Neuroendocrine cells in the thyroid

Parafollicular cells, also called C cells, are neuroendocrine cells in the thyroid. They are called C cells because the primary function of these cells is to secrete calcitonin. They are located adjacent to the thyroid follicles and reside in the connective tissue. These cells are large and have a pale stain compared with the follicular cells. In birds and teleost fishes these cells occupy a structure outside the thyroid gland named the ultimopharyngeal body.

== Structure ==
Parafollicular cells are pale-staining cells found in small number in the thyroid and are typically situated basally in the epithelium, without direct contact with the follicular lumen. They are always situated within the basement membrane, which surrounds the entire follicle.

===Development===
Parafollicular cells are derived from pharyngeal endoderm. Embryologically, they associate with the ultimopharyngeal body, which is a ventral derivative of the fourth (or fifth) pharyngeal pouch. Parafollicular cells were previously believed to be derived from the neural crest based on a series of experiments in quail-chick chimeras.
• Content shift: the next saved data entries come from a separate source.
(** C1 (as amended): the slot holds at most one prompt at any instant, but
    a second RPC call (any of the three methods) that arrives while a
    prompt is pending and is taken up by its handler is neither rejected
    nor queued: its prompt replaces the pending one in the slot at once,
    and the call that was pending is dropped, that is, whatever happens
    afterwards, it is never resolved and never rejected. *)
Theorem C1_second_call_replaces_prompt_and_drops_first st pr ev st1 :
  rpcPrompt st = Some pr ->
  resolve_of pr < promises st ->
  is_rpc ev = true ->
  step ev st = (st1, []) ->
  (forall p1 p2, rpcPrompt st1 = Some p1 -> rpcPrompt st1 = Some p2 -> p1 = p2)
  /\ (exists pr1,
        rpcPrompt st1 = Some pr1
        /\ resolve_of pr1 = promises st
        /\ resolve_of pr1 <> resolve_of pr)
  /\ forall evs, ~ In (resolve_of pr) (settled (snd (run evs st1))).
Proof.
  intros Hp Hlt Hrpc Hstep.
  split; [congruence|].
  assert (Hslot : exists pr1, rpcPrompt st1 = Some pr1
                              /\ resolve_of pr1 = promises st
                              /\ promises st < promises st1).
  { unfold step in Hstep. destruct (handle ev st) as [st' fx] eqn:Hh.
    injection Hstep as <- ->. rewrite resetInputEffect_rpcPrompt,
      resetInputEffect_promises.
    destruct ev; try discriminate; simpl in Hh;
      unfold handleChooseAccount, handleRequestPayeeAccNo, handleRequestTpin,
             newPromise in Hh;
      crush_handler; try (injection Hh as <-); simpl; eexists;
      (split; [reflexivity|]); simpl;
      split; auto. }
  destruct Hslot as (pr1 & Hs1 & Hr1 & Hlt1).
  split.
  - exists pr1. repeat split; auto. lia.
  - intros evs. apply run_orphan. split; [lia|].
    intros pr' Hpr'. rewrite Hs1 in Hpr'. injection Hpr' as <-. lia.
Qed.

Lemma C1_witness :
  rpcPrompt (tpin_pending []) 
    = Some (PInput tpin (js "Transaction PIN")
                   (js "Enter your transaction PIN") 0 0)
  /\ 0 < promises (tpin_pending [])
  /\ is_rpc (RpcRequestPayeeAccNo []) = true
  /\ step (RpcRequestPayeeAccNo []) (tpin_pending [])
     = ({| rpcPrompt :=
             Some (PInput accountNumber (js "Payee account number")
                          (js "Enter the payee account number") 1 1);
           inputValue := [];
           promises := 2 |}, [])
  /\ forall evs,
       ~ In 0 (settled
                 (snd (run evs
                         {| rpcPrompt :=
                              Some (PInput accountNumber
                                      (js "Payee account number")
                                      (js "Enter the payee account number")
                                      1 1);
                            inputValue := [];
                            promises := 2 |}))).
Proof.
  split; [reflexivity|]. split; [simpl; lia|]. split; [reflexivity|].
  split; [reflexivity|].
  exact (proj2 (proj2 (@C1_second_call_replaces_prompt_and_drops_first
                         (tpin_pending []) _ (RpcRequestPayeeAccNo []) _
                         eq_refl (Nat.lt_0_succ 0) eq_refl eq_refl))).
Defined.

(** C1 (as stated) fails: [requestTpin] is called, and while its prompt is
    pending [requestPayeeAccNo] is called.  The second call is not
    rejected (nothing is settled) and not queued (its prompt is in the slot
    at once).  The user then answers and presses every button there is:
    only the second call ever gets a reply; the first call's promise
    (number 0) is silently dropped. *)
Lemma C1_counterexample_first_call_dropped :
  run [RpcRequestTpin []; RpcRequestPayeeAccNo []] initial
    = ({| rpcPrompt :=
            Some (PInput accountNumber (js "Payee account number")
                         (js "Enter the payee account number") 1 1);
          inputValue := [];
          promises := 2 |}, [])
  /\ snd (run [RpcRequestTpin []; RpcRequestPayeeAccNo [];
               Change (js "42"); InputSubmit;
               AccountCancel; InputSubmit; AccountSelect (js "acc1")]
              initial)
     = [Resolve 1 (js "{" ++ quote (js "accountNumber") ++ js ":"
                          ++ quote (js "42") ++ js "}")]
  /\ rpcPrompt
       (fst (run [RpcRequestTpin []; RpcRequestPayeeAccNo [];
                  Change (js "42"); InputSubmit;
                  AccountCancel; InputSubmit; AccountSelect (js "acc1")]
                 initial))
     = None.
Proof. repeat split; vm_compute; reflexivity. Qed.

(** *** The payload of a call *)








(** Scenario C of the specification: two accounts are offered, the user
    picks the first, the call resolves with its identifier. *)
Lemma scenario_choose_account :
  run [RpcChooseAccount
         (js "{" ++ quote (js "accounts") ++ js ":[{" ++ quote (js "id")
             ++ js ":" ++ quote (js "acc1") ++ js "},{" ++ quote (js "id")
             ++ js ":" ++ quote (js "acc2") ++ js "}]}");
       AccountSelect (js "acc1")] initial
  = ({| rpcPrompt := None; inputValue := []; promises := 1 |},
     [Resolve 0 (js "{" ++ quote (js "accountId") ++ js ":"
                        ++ quote (js "acc1") ++ js "}")]).
Proof. vm_compute. reflexivity. Qed.

(** Scenario D: the user types [12a4] into the TPIN prompt, submits (nothing
    happens), then cancels: the call resolves with the cancellation text,
    never with the partial input. *)
Lemma scenario_tpin_cancel :
  run [RpcRequestTpin []; Change (js "12a4"); InputSubmit; AccountCancel]
      initial
  = ({| rpcPrompt := None; inputValue := []; promises := 1 |},
     [Resolve 0 (cancel_text TInput)]).
Proof. vm_compute. reflexivity. Qed.

End SessionViewFacts.

(** ** The session store and the login / logout routes *)

Module SessionStoreFacts.
Import JSFacts.
(** *** Vocabulary of the statements *)

(** [n] consecutive calls of [generateId], with the identifiers returned,
    in call order. *)
Fixpoint call_generateId {S} {G : IdGenerator S} (n : nat) (g : S) (w : World)
  : list string * S * World :=
  match n with
  | O => ([], g, w)
  | S n' =>
      let '(id, g, w) := generateId g w in
      let '(ids, g, w) := call_generateId n' g w in
      (id :: ids, g, w)
  end.

(** The states a [CachedIdGenerator] object can be in: the one the
    constructor leaves, and those reached from it by calls of [generateId].
    [idPool] is private, so whatever else the program does between two
    calls changes the world only. *)
Inductive reachable : CachedIdGenerator * World -> Prop :=
| reach_new w :
    reachable (CachedIdGenerator_new w)
| reach_generateId this w :
    reachable (this, w) ->
    reachable (let '(_, this', w') := CachedIdGenerator_generateId this w in
               (this', w'))
| reach_world this w w' :
    reachable (this, w) -> reachable (this, w').

(** The pool [regenerateIdPool] builds when [uuidv4] has been called [k]
    times before and the pool size is [size]. *)
Definition fresh_pool (k : nat) (size : Z) : list string :=
  map uuid_stream (seq k (Z.to_nat size)).

(** What is assumed of the [uuid] package where a statement needs it: it
    never hands out the empty string (a UUID is 36 characters long), and
    never the same value twice. *)
Definition uuid_nonempty : Prop := forall n, uuid_stream n <> ""%string.
Definition uuid_distinct : Prop :=
  forall a b, uuid_stream a = uuid_stream b -> a = b.

(** The duration, in microseconds, of the call bracketed by clock readings
    [r] and [r + 1]: milliseconds times [MICROSECONDS_CONVERSION]. *)
Definition duration_us (r : nat) : float :=
  ((clock_stream (r + 1) - clock_stream r) * MICROSECONDS_CONVERSION)%float.

(** The durations recorded during trial [i] of a run of [N] calls per
    trial that starts when the clock has been read [r0] times: call [j] of
    trial [i] is bracketed by readings [r0 + 2 (i N + j)] and the next. *)
Definition trial_durations (r0 N i : nat) : list float :=
  map (fun j => duration_us (r0 + 2 * (i * N + j))) (seq 0 N).

(** The arithmetic mean as the program computes it: the sum, accumulated
    from the left starting at 0, divided by the number of values. *)
Definition mean (l : list float) : float :=
  (fold_left (fun a b => a + b) l 0 / Number_of_nat (List.length l))%float.

(** The runner as the specification words it.  One timed call: read the
    clock, call [generateId] once, read the clock again; the duration is the
    difference of the two readings, in milliseconds, times
    [MICROSECONDS_CONVERSION]. *)
Definition timed_next {S} {G : IdGenerator S} (g : S) (w : World)
  : float * S * World :=
  let '(t0, w) := performance_now w in
  let '(_, g, w) := generateId g w in
  let '(t1, w) := performance_now w in
  (((t1 - t0) * MICROSECONDS_CONVERSION)%float, g, w).

(** [n] timed calls, one after the other, with their durations in call
    order. *)
Fixpoint timed_calls {S} {G : IdGenerator S} (n : nat) (g : S) (w : World)
  : list float * S * World :=
  match n with
  | O => ([], g, w)
  | S n' =>
      let '(d, g, w) := timed_next g w in
      let '(ds, g, w) := timed_calls n' g w in
      (d :: ds, g, w)
  end.

(** [T] trials of [N] timed calls each, with the durations of each trial,
    in trial order. *)
Fixpoint trial_blocks {S} {G : IdGenerator S} (T N : nat) (g : S) (w : World)
  : list (list float) * S * World :=
  match T with
  | O => ([], g, w)
  | S T' =>
      let '(ds, g, w) := timed_calls N g w in
      let '(bs, g, w) := trial_blocks T' N g w in
      (ds :: bs, g, w)
  end.

(** For each of [trials] repetitions, [idsPerTrial] timed calls; the result
    for a trial is the arithmetic mean of that trial's durations. *)
Definition run_by_trials {S} {G : IdGenerator S}
    (idsPerTrial : Z) (g : S) (trials : Z) (w : World)
  : list float * S * World :=
  let '(blocks, g, w) :=
    trial_blocks (Z.to_nat trials) (Z.to_nat idsPerTrial) g w in
  (map mean blocks, g, w).

(** A generator that does not read the benchmark's clock. *)
Definition keeps_clock {S} (G : IdGenerator S) : Prop :=
  forall g w, clock_reads (snd (generateId g w)) = clock_reads w.

(** The row [printComparisonTable] builds for trial index [i] from the two
    means at that index. *)
Definition make_row (i : nat) (normalTime cachedTime : float) : Row :=
  {| Trial := Z.of_nat i + 1;
     Normal_ID_Generation :=
       (Number_toFixed Number_toString normalTime 2 ++ "µs")%string;
     Cached_ID_Generation :=
       (Number_toFixed Number_toString cachedTime 2 ++ "µs")%string;
     Difference := differenceLabel (normalTime / cachedTime)%float |}.

Definition table_rows (normalTimes cachedTimes : list float) : list Row :=
  map (fun i => make_row i (nth i normalTimes nan) (nth i cachedTimes nan))
      (seq 0 (List.length normalTimes)).

(** The relative-speed label as the specification words it: the ratio
    baseline/candidate when the baseline mean is the greater, else the
    ratio candidate/baseline. *)
Definition label_by_ratio (baseline candidate : float) : string :=
  if (candidate <? baseline)%float
  then (Number_toFixed Number_toString (baseline / candidate)%float 2
        ++ "x faster")%string
  else (Number_toFixed Number_toString (candidate / baseline)%float 2
        ++ "x slower")%string.

Definition toFixed_TypeError : JsError :=
  TypeError "Cannot read properties of undefined (reading 'toFixed')".

(** A generator whose behaviour does not depend on how often the clock has
    been read. *)
Definition clock_independent {S} (G : IdGenerator S) : Prop :=
  forall g w c,
  generateId g (advance_clock c w)
  = (fst (fst (generateId g w)), snd (fst (generateId g w)),
  advance_clock c (snd (generateId g w))).

(** The program's entry point: [runExperiment(5)]. *)
Definition main (w : World) : completion World := runExperiment 5 w.

(** What every reachable pool satisfies. *)
Definition pool_invariant (this : CachedIdGenerator) : Prop :=
  ID_POOL_SIZE this = 1000000%Z
  /\ (Z.of_nat (List.length (idPool this)) <= ID_POOL_SIZE this)%Z
  /\ Forall (fun s => s <> ""%string) (idPool this).

(** The outcome of the fallback branch of [generateId]: the pool is
    replaced by [ID_POOL_SIZE] fresh identifiers and one more identifier is
    generated and returned. *)
Definition fallback_outcome (this : CachedIdGenerator) (w : World)
  : string * CachedIdGenerator * World :=
  (uuid_stream (uuid_calls w + Z.to_nat (ID_POOL_SIZE this)),
   set_idPool this (fresh_pool (uuid_calls w) (ID_POOL_SIZE this)),
   advance_uuid (Z.to_nat (ID_POOL_SIZE this) + 1) w).

(** * Properties *)

(** ** Arrays and loops *)

Lemma Array_pop_nil {A} : Array_pop (@nil A) = (None, []).
Proof. reflexivity. Qed.

Lemma Array_pop_push {A} (a : list A) (x : A) :
  Array_pop (Array_push a x) = (Some x, a).
Proof.
  unfold Array_pop, Array_push.
  rewrite rev_app_distr. simpl. now rewrite rev_involutive.
Qed.

Lemma Array_pop_cases {A} (a : list A) :
  (a = [] /\ Array_pop a = (None, []))
  \/ (exists rest x, a = rest ++ [x] /\ Array_pop a = (Some x, rest)).
Proof.
  destruct a as [|y a'] using rev_ind.
  - left. split; reflexivity.
  - right. exists a', y. split; [reflexivity|]. apply Array_pop_push.
Qed.

Lemma advance_uuid_0 (w : World) : advance_uuid 0 w = w.
Proof. destruct w. unfold advance_uuid. simpl. now rewrite Nat.add_0_r. Qed.

Lemma advance_uuid_add (n m : nat) (w : World) :
  advance_uuid n (advance_uuid m w) = advance_uuid (m + n) w.
Proof. unfold advance_uuid. simpl. now rewrite Nat.add_assoc. Qed.

Lemma fill_loop (n : nat) :
  forall (i : Z) (this : CachedIdGenerator) (w : World),
    for_from n i
      (fun _ '(this, w) =>
         let '(id, w) := uuidv4 w in
         (set_idPool this (Array_push (idPool this) id), w))
      (this, w)
    = (set_idPool this (idPool this ++ map uuid_stream (seq (uuid_calls w) n)),
       advance_uuid n w).
Proof.
  set (body := fun (_ : Z) '(this, w) =>
                 let '(id, w) := uuidv4 w in
                 (set_idPool this (Array_push (idPool this) id), w)).
  induction n as [|n IH]; intros i this w.
  - simpl. rewrite app_nil_r, advance_uuid_0. now destruct this.
  - cbn [for_from].
    change (body i (this, w))
      with (set_idPool this (Array_push (idPool this) (uuid_stream (uuid_calls w))),
            advance_uuid 1 w).
    rewrite IH.
    unfold set_idPool, Array_push. cbn [idPool ID_POOL_SIZE advance_uuid uuid_calls].
    rewrite <- app_assoc. cbn [app seq map].
    rewrite Nat.add_1_r. f_equal.
    change (S n) with (1 + n). now rewrite advance_uuid_add.
Qed.

Lemma regenerateIdPool_eq (this : CachedIdGenerator) (w : World) :
  CachedIdGenerator_regenerateIdPool this w
  = (set_idPool this (fresh_pool (uuid_calls w) (ID_POOL_SIZE this)),
     advance_uuid (Z.to_nat (ID_POOL_SIZE this)) w).
Proof.
  unfold CachedIdGenerator_regenerateIdPool, for_lt.
  rewrite fill_loop. reflexivity.
Qed.

Lemma fresh_pool_length (k : nat) (size : Z) :
  List.length (fresh_pool k size) = Z.to_nat size.
Proof. unfold fresh_pool. now rewrite length_map, length_seq. Qed.

(** The fallback branch of [generateId]. *)
Lemma generateId_fallback (this : CachedIdGenerator) (w : World) :
  Array_pop (idPool this) = (None, [])
  \/ (exists rest, Array_pop (idPool this) = (Some ""%string, rest)) ->
  CachedIdGenerator_generateId this w = fallback_outcome this w.
Proof.
  unfold fallback_outcome.
  intros [H | [rest H]]; unfold CachedIdGenerator_generateId; rewrite H;
    cbn [String.eqb]; rewrite regenerateIdPool_eq; unfold uuidv4;
    cbn [set_idPool ID_POOL_SIZE idPool advance_uuid uuid_calls];
    rewrite advance_uuid_add; reflexivity.
Qed.

(** The pooled branch of [generateId]. *)
Lemma generateId_pooled (this : CachedIdGenerator) (w : World)
      (rest : list string) (x : string) :
  idPool this = rest ++ [x] -> x <> ""%string ->
  CachedIdGenerator_generateId this w = (x, set_idPool this rest, w).
Proof.
  intros Hp Hx. unfold CachedIdGenerator_generateId.
  rewrite Hp. change (rest ++ [x]) with (Array_push rest x).
  rewrite Array_pop_push.
  destruct (String.eqb_spec x ""); [contradiction|reflexivity].
Qed.


Lemma generateId_cases (this : CachedIdGenerator) (w : World) :
  (idPool this = [] /\ CachedIdGenerator_generateId this w = fallback_outcome this w)
  \/ (exists rest, idPool this = rest ++ [""%string]
      /\ CachedIdGenerator_generateId this w = fallback_outcome this w)
  \/ (exists rest x, idPool this = rest ++ [x] /\ x <> ""%string
      /\ CachedIdGenerator_generateId this w = (x, set_idPool this rest, w)).
Proof.
  destruct (Array_pop_cases (idPool this)) as [[He Hp] | (rest & x & He & Hp)].
  - left. split; [assumption|]. apply generateId_fallback. now left.
  - right. destruct (string_dec x "") as [-> | Hx].
    + left. exists rest. split; [assumption|].
      apply generateId_fallback. right. now exists rest.
    + right. exists rest, x. repeat split; try assumption.
      now apply generateId_pooled.
Qed.

Lemma fresh_pool_nonempty_strings (k : nat) (size : Z) :
  uuid_nonempty -> Forall (fun s => s <> ""%string) (fresh_pool k size).
Proof.
  intros Hne. unfold fresh_pool. apply Forall_forall.
  intros s Hin. apply in_map_iff in Hin. destruct Hin as (j & <- & _).
  apply Hne.
Qed.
However, lineage tracing experiments in mice revealed that parafollicular cells are derived from the endoderm origin.

== Function ==
Parafollicular cells secrete calcitonin, a hormone that participates in the regulation of calcium metabolism. Calcitonin lowers blood levels of calcium by inhibiting the resorption of bone by osteoclasts, and its secretion is increased proportionally with the concentration of calcium.

Parafollicular cells are also known to secrete in smaller quantities several neuroendocrine peptides such as serotonin, somatostatin or CGRP. They may also have a role in regulating thyroid hormones production locally, as they express thyrotropin-releasing hormone.

==Clinical significance==
When parafollicular cells become cancerous, they lead to medullary carcinoma of the thyroid.